TASK GOAL:
For the entries below, repeat exactly each line starting with the one that contains "deactivate st = st." and going on through the one that contains "exfalso. subst st.", and no others.

==== RECORDS SHOWN ====

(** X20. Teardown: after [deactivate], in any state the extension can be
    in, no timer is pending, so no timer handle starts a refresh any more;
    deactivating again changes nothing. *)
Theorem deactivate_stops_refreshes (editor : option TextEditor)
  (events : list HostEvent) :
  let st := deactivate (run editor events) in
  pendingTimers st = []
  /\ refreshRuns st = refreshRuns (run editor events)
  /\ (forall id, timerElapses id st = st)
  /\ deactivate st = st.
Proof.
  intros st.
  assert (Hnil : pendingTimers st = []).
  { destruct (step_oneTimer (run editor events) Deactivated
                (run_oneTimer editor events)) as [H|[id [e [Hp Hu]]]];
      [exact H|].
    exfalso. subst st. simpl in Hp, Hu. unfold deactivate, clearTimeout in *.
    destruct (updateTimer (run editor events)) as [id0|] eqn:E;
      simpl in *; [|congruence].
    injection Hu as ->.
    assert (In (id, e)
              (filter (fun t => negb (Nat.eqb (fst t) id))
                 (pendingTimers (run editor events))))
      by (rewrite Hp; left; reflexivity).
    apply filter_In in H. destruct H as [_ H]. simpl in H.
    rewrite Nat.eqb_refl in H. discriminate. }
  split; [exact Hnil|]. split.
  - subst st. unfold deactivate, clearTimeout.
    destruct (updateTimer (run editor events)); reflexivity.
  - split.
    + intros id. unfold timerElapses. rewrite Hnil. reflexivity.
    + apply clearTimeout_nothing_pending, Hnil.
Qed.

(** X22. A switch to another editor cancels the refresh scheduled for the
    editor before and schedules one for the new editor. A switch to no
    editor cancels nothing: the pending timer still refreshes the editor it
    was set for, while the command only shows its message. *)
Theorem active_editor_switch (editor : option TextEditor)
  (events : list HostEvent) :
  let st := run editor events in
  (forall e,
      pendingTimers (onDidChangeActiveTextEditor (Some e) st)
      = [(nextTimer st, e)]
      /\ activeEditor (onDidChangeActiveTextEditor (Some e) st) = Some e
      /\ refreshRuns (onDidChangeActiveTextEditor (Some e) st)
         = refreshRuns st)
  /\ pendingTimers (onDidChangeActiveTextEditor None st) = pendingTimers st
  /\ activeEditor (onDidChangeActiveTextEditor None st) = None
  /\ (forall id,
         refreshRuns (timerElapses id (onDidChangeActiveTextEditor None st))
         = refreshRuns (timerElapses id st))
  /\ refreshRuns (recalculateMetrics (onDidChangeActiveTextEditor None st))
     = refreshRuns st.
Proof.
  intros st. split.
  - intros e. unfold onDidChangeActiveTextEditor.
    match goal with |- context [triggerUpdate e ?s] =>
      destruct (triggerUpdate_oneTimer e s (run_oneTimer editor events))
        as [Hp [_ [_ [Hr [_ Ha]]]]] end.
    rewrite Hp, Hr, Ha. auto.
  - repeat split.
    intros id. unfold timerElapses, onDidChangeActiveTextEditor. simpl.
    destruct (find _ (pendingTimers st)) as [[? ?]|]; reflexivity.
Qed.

====

RESPONSE AREA:
  /\ deactivate st = st.
Proof.
  intros st.
  assert (Hnil : pendingTimers st = []).
  { destruct (step_oneTimer (run editor events) Deactivated
                (run_oneTimer editor events)) as [H|[id [e [Hp Hu]]]];
      [exact H|].
    exfalso. subst st. simpl in Hp, Hu. unfold deactivate, clearTimeout in *.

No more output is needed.